> _AIM OF THE EXERCISE_
Every entry must be echoed exactly.
+++ TASK MATERIAL +++
(** C8 (clipping and the size filter), as amended.  The clipping step
    clamps every box to the image and removes none, so a zero-area box it
    produces survives that step; the size filter that follows keeps such
    a box exactly when neither side is below [min_size].  Hence it always
    removes the box when [min_size] is positive; when [min_size] is 0 it
    keeps the box exactly when neither side is negative, which holds
    whenever the box had [x1 <= x2] and [y1 <= y2] before clipping. *)
Theorem clip_then_min_size (self : RPNPostProcessor) (proposal : list Box)
    (score : list Q) (im_shape : Z * Z) (p : Box * Q) :
  p ∈ items (clipped proposal score im_shape) → (area p.1 == 0)%Q →
  bbox (clipped proposal score im_shape)
    = clip_box im_shape <$> (zip proposal score).*1 ∧
  get_objectness (clipped proposal score im_shape) = (zip proposal score).*2 ∧
  (0 ≤ im_shape.1 → 0 ≤ im_shape.2 → in_image im_shape p.1) ∧
  (p ∈ items (remove_small_boxes (clipped proposal score im_shape)
                                 (min_size self))
   ↔ (min_size self <= width p.1)%Q ∧ (min_size self <= height p.1)%Q) ∧
  ((0 < min_size self)%Q →
   (p ∉ items (remove_small_boxes (clipped proposal score im_shape)
                                  (min_size self))) ∧
   (p ∉ items (per_image self proposal score im_shape))) ∧
  ((min_size self == 0)%Q →
   (p ∈ items (remove_small_boxes (clipped proposal score im_shape)
                                  (min_size self))
    ↔ (0 <= width p.1)%Q ∧ (0 <= height p.1)%Q) ∧
   (∀ b, p.1 = clip_box im_shape b → (x1 b <= x2 b)%Q → (y1 b <= y2 b)%Q →
         p ∈ items (remove_small_boxes (clipped proposal score im_shape)
                                       (min_size self)))) ∧
  (∃ b, (b, p.2) ∈ zip proposal score ∧ p.1 = clip_box im_shape b).
Proof.
  intros Hp Harea. split; [|split; [|split; [|split; [|split; [|split]]]]].
  - unfold bbox, clipped, clip_to_image; simpl.
    rewrite <-!list_fmap_compose. by apply list_fmap_ext.
  - unfold get_objectness, clipped, clip_to_image; simpl.
    rewrite <-!list_fmap_compose. by apply list_fmap_ext.
  - intros Hw Hh. apply clipped_items in Hp as (b & _ & ->).
    by apply clip_box_in_image.
  - rewrite remove_small_boxes_items. tauto.
  - intros Hmin.
    assert (Hno : ¬ ((min_size self <= width p.1)%Q ∧
                     (min_size self <= height p.1)%Q)).
    { intros [Hw Hh]. unfold area in Harea.
      assert (0 < width p.1 * height p.1)%Q as Hpos.
      { apply Qmult_lt_0_compat; by eapply Qlt_le_trans. }
      rewrite Harea in Hpos. by apply Qlt_irrefl in Hpos. }
    split.
    + rewrite remove_small_boxes_items. tauto.
    + intros Hin%per_image_items. tauto.
  - intros Hzero.
    assert (Hiff : p ∈ items (remove_small_boxes
                                (clipped proposal score im_shape)
                                (min_size self))
                   ↔ (0 <= width p.1)%Q ∧ (0 <= height p.1)%Q).
    { rewrite remove_small_boxes_items, !Hzero. tauto. }
    split; [exact Hiff|].
    intros b Hb Hx Hy. apply Hiff. rewrite Hb. by apply clip_box_sides.
  - revert Hp. unfold clipped, clip_to_image; simpl.
    intros ([b v] & -> & Hbv)%list_elem_of_fmap. by exists b.
Qed.
(** When no handler raises anything but an [Exception] or a
    [KeyboardInterrupt], no chain raises: every unit of it is dispatched. *)
Lemma chain_completes (units : list string) (st : state E) :
  (forall root h args t x o cls,
     lookup root (commands E) = Some h \/ lookup root (modules E) = Some h ->
     raised (h args t x o) <> Some (BaseException cls)) ->
  outcome (for_each units (dispatch_unit E) st) = inl tt.
Proof.
  intros Hsafe. revert st; induction units as [|u us IH]; intros st;
    [reflexivity|].
  assert (Hu : outcome (dispatch_unit E u st) = inl tt).
  { destruct (dispatch_unit_cases u) as [Hb|(root & args & Hp)].
    - rewrite (dispatch_unit_blank u st Hb); reflexivity.
    - rewrite (dispatch_unit_parsed u root args st Hp).
      destruct (is_termination root); [reflexivity|].
      unfold catch, resolve.
      destruct (lookup root (commands E)) as [h|] eqn:Hc.
      + unfold bind, call_command, modify, on_exception, emit, ret, raise.
        pose proof (Hsafe root h args (filename st) (ext st) (cmd_output st)) as Hs.
        destruct (raised (h args (filename st) (ext st) (cmd_output st)))
          as [[cls d| |cls]|]; try reflexivity.
        exfalso; apply (Hs cls); auto.
      + destruct (lookup root (modules E)) as [h|] eqn:Hm; [|reflexivity].
        unfold bind, run_module, get, persist, modify, on_exception, emit, ret, raise.
        pose proof (Hsafe root h args (filename st) (ext st) (mod_output st root))
          as Hs.
        destruct (raised (h args (filename st) (ext st) (mod_output st root)))
          as [[cls d| |cls]|]; try reflexivity.
        * exfalso; apply (Hs cls); auto.
        * simpl. destruct (store_output E && is_set E _);
        try destruct (current_file_path E _); reflexivity. }
  simpl for_each. unfold bind.
  destruct (dispatch_unit E u st) as [[[[]|e] st1] ev1];
    unfold outcome in Hu; simpl in Hu; [|discriminate].
  specialize (IH st1).
  destruct (for_each us (dispatch_unit E) st1) as [[o st2] ev2]; exact IH.
Qed.

End Dispatch.

(** ** Keyword substitution *)

Section Keywords.

Variable E : Env.

Lemma self_nonempty : "$self" <> "".
Proof. discriminate. Qed.

Lemma keywords_absent (data : string) (st : state E) :
  contains "$self" data = false ->
  keywords E data st = (inl (Some data), st, []).
Proof. intros H; unfold keywords; rewrite H; reflexivity. Qed.

Lemma keywords_no_session (data : string) (st : state E) :
  contains "$self" data = true -> is_set E (ext st) = false ->
  keywords E data st = (inl None, st, [Print "No open session"]).
Proof.
  intros H Hs; unfold keywords; rewrite H.
  unfold bind, get; rewrite Hs; reflexivity.
Qed.

Lemma keywords_session (data path : string) (st : state E) :
  contains "$self" data = true -> is_set E (ext st) = true ->
  current_file_path E (ext st) = Some path ->
  keywords E data st = (inl (Some (replace "$self" path data)), st, []).
Proof.
  intros H Hs Hp; unfold keywords; rewrite H.
  unfold bind, get; rewrite Hs, Hp; reflexivity.
Qed.

(** X22. A line with [$self] and no session yields the notice and the
    value [None], and the loop does nothing else with it; with a session
    on an artifact the line is cut at the occurrences of [$self] into
    pieces free of it and the path is put between them; a line without
    [$self] is returned as it is. *)
Theorem keywords_cases (data : string) (st : state E) :
  (contains "$self" data = true -> is_set E (ext st) = false ->
   keywords E data st = (inl None, st, [Print "No open session"]) /\
   process_line E data st = (inl tt, st, [Print "No open session"])) /\
  (forall path,
   contains "$self" data = true -> is_set E (ext st) = true ->
   current_file_path E (ext st) = Some path ->
   keywords E data st = (inl (Some (join path (pieces "$self" data))), st, []) /\
   join "$self" (pieces "$self" data) = data /\
   Forall (fun p => contains "$self" p = false) (pieces "$self" data)) /\
  (contains "$self" data = false ->
   keywords E data st = (inl (Some data), st, [])).
Proof.
  split; [|split].
  - intros H Hs. pose proof (keywords_no_session data st H Hs) as Hk.
    split; [exact Hk|].
    unfold process_line, bind; rewrite Hk; reflexivity.
  - intros path H Hs Hp.
    destruct (replace_spec "$self" path data self_nonempty) as (Hj & Hc & Hr).
    rewrite <- Hr. auto using keywords_session.
  - apply keywords_absent.
Qed.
+++
> _RESULT OF THIS TASK_
(** C8 (clipping and the size filter), as amended.  The clipping step
    clamps every box to the image and removes none, so a zero-area box it
    produces survives that step; the size filter that follows keeps such
    a box exactly when neither side is below [min_size].  Hence it always
    removes the box when [min_size] is positive; when [min_size] is 0 it
    keeps the box exactly when neither side is negative, which holds
    whenever the box had [x1 <= x2] and [y1 <= y2] before clipping. *)
Theorem clip_then_min_size (self : RPNPostProcessor) (proposal : list Box)
    (score : list Q) (im_shape : Z * Z) (p : Box * Q) :
  p ∈ items (clipped proposal score im_shape) → (area p.1 == 0)%Q →
  bbox (clipped proposal score im_shape)
    = clip_box im_shape <$> (zip proposal score).*1 ∧
  get_objectness (clipped proposal score im_shape) = (zip proposal score).*2 ∧
  (0 ≤ im_shape.1 → 0 ≤ im_shape.2 → in_image im_shape p.1) ∧
  (p ∈ items (remove_small_boxes (clipped proposal score im_shape)
                                 (min_size self))
   ↔ (min_size self <= width p.1)%Q ∧ (min_size self <= height p.1)%Q) ∧
  ((0 < min_size self)%Q →
   (p ∉ items (remove_small_boxes (clipped proposal score im_shape)
                                  (min_size self))) ∧
   (p ∉ items (per_image self proposal score im_shape))) ∧
  ((min_size self == 0)%Q →
   (p ∈ items (remove_small_boxes (clipped proposal score im_shape)
                                  (min_size self))
    ↔ (0 <= width p.1)%Q ∧ (0 <= height p.1)%Q) ∧
   (∀ b, p.1 = clip_box im_shape b → (x1 b <= x2 b)%Q → (y1 b <= y2 b)%Q →
         p ∈ items (remove_small_boxes (clipped proposal score im_shape)
                                       (min_size self)))) ∧
  (∃ b, (b, p.2) ∈ zip proposal score ∧ p.1 = clip_box im_shape b).
Proof.
  intros Hp Harea. split; [|split; [|split; [|split; [|split; [|split]]]]].
  - unfold bbox, clipped, clip_to_image; simpl.
    rewrite <-!list_fmap_compose. by apply list_fmap_ext.
  - unfold get_objectness, clipped, clip_to_image; simpl.
    rewrite <-!list_fmap_compose. by apply list_fmap_ext.
  - intros Hw Hh. apply clipped_items in Hp as (b & _ & ->).
    by apply clip_box_in_image.
  - rewrite remove_small_boxes_items. tauto.
  - intros Hmin.
    assert (Hno : ¬ ((min_size self <= width p.1)%Q ∧
                     (min_size self <= height p.1)%Q)).
    { intros [Hw Hh]. unfold area in Harea.
      assert (0 < width p.1 * height p.1)%Q as Hpos.
      { apply Qmult_lt_0_compat; by eapply Qlt_le_trans. }
      rewrite Harea in Hpos. by apply Qlt_irrefl in Hpos. }
    split.
    + rewrite remove_small_boxes_items. tauto.
    + intros Hin%per_image_items. tauto.
  - intros Hzero.
    assert (Hiff : p ∈ items (remove_small_boxes
                                (clipped proposal score im_shape)
                                (min_size self))
                   ↔ (0 <= width p.1)%Q ∧ (0 <= height p.1)%Q).
    { rewrite remove_small_boxes_items, !Hzero. tauto. }
    split; [exact Hiff|].
    intros b Hb Hx Hy. apply Hiff. rewrite Hb. by apply clip_box_sides.
  - revert Hp. unfold clipped, clip_to_image; simpl.
    intros ([b v] & -> & Hbv)%list_elem_of_fmap. by exists b.
Qed.
(** When no handler raises anything but an [Exception] or a
    [KeyboardInterrupt], no chain raises: every unit of it is dispatched. *)
Lemma chain_completes (units : list string) (st : state E) :
  (forall root h args t x o cls,
     lookup root (commands E) = Some h \/ lookup root (modules E) = Some h ->
     raised (h args t x o) <> Some (BaseException cls)) ->
  outcome (for_each units (dispatch_unit E) st) = inl tt.
Proof.
  intros Hsafe. revert st; induction units as [|u us IH]; intros st;
    [reflexivity|].
  assert (Hu : outcome (dispatch_unit E u st) = inl tt).
  { destruct (dispatch_unit_cases u) as [Hb|(root & args & Hp)].
    - rewrite (dispatch_unit_blank u st Hb); reflexivity.
    - rewrite (dispatch_unit_parsed u root args st Hp).
      destruct (is_termination root); [reflexivity|].
      unfold catch, resolve.
      destruct (lookup root (commands E)) as [h|] eqn:Hc.
      + unfold bind, call_command, modify, on_exception, emit, ret, raise.
        pose proof (Hsafe root h args (filename st) (ext st) (cmd_output st)) as Hs.
        destruct (raised (h args (filename st) (ext st) (cmd_output st)))
          as [[cls d| |cls]|]; try reflexivity.
        exfalso; apply (Hs cls); auto.
      + destruct (lookup root (modules E)) as [h|] eqn:Hm; [|reflexivity].
        unfold bind, run_module, get, persist, modify, on_exception, emit, ret, raise.
        pose proof (Hsafe root h args (filename st) (ext st) (mod_output st root))
          as Hs.
        destruct (raised (h args (filename st) (ext st) (mod_output st root)))
          as [[cls d| |cls]|]; try reflexivity.
        * exfalso; apply (Hs cls); auto.
        * simpl. destruct (store_output E && is_set E _);
        try destruct (current_file_path E _); reflexivity. }
  simpl for_each. unfold bind.
  destruct (dispatch_unit E u st) as [[[[]|e] st1] ev1];
    unfold outcome in Hu; simpl in Hu; [|discriminate].
  specialize (IH st1).
  destruct (for_each us (dispatch_unit E) st1) as [[o st2] ev2]; exact IH.
Qed.

End Dispatch.

(** ** Keyword substitution *)

Section Keywords.

Variable E : Env.

Lemma self_nonempty : "$self" <> "".
Proof. discriminate. Qed.

Lemma keywords_absent (data : string) (st : state E) :
  contains "$self" data = false ->
  keywords E data st = (inl (Some data), st, []).
Proof. intros H; unfold keywords; rewrite H; reflexivity. Qed.

Lemma keywords_no_session (data : string) (st : state E) :
  contains "$self" data = true -> is_set E (ext st) = false ->
  keywords E data st = (inl None, st, [Print "No open session"]).
Proof.
  intros H Hs; unfold keywords; rewrite H.
  unfold bind, get; rewrite Hs; reflexivity.
Qed.

Lemma keywords_session (data path : string) (st : state E) :
  contains "$self" data = true -> is_set E (ext st) = true ->
  current_file_path E (ext st) = Some path ->
  keywords E data st = (inl (Some (replace "$self" path data)), st, []).
Proof.
  intros H Hs Hp; unfold keywords; rewrite H.
  unfold bind, get; rewrite Hs, Hp; reflexivity.
Qed.

(** X22. A line with [$self] and no session yields the notice and the
    value [None], and the loop does nothing else with it; with a session
    on an artifact the line is cut at the occurrences of [$self] into
    pieces free of it and the path is put between them; a line without
    [$self] is returned as it is. *)
Theorem keywords_cases (data : string) (st : state E) :
  (contains "$self" data = true -> is_set E (ext st) = false ->
   keywords E data st = (inl None, st, [Print "No open session"]) /\
   process_line E data st = (inl tt, st, [Print "No open session"])) /\
  (forall path,
   contains "$self" data = true -> is_set E (ext st) = true ->
   current_file_path E (ext st) = Some path ->
   keywords E data st = (inl (Some (join path (pieces "$self" data))), st, []) /\
   join "$self" (pieces "$self" data) = data /\
   Forall (fun p => contains "$self" p = false) (pieces "$self" data)) /\
  (contains "$self" data = false ->
   keywords E data st = (inl (Some data), st, [])).
Proof.
  split; [|split].
  - intros H Hs. pose proof (keywords_no_session data st H Hs) as Hk.
    split; [exact Hk|].
    unfold process_line, bind; rewrite Hk; reflexivity.
  - intros path H Hs Hp.
    destruct (replace_spec "$self" path data self_nonempty) as (Hj & Hc & Hr).
    rewrite <- Hr. auto using keywords_session.
  - apply keywords_absent.
Qed.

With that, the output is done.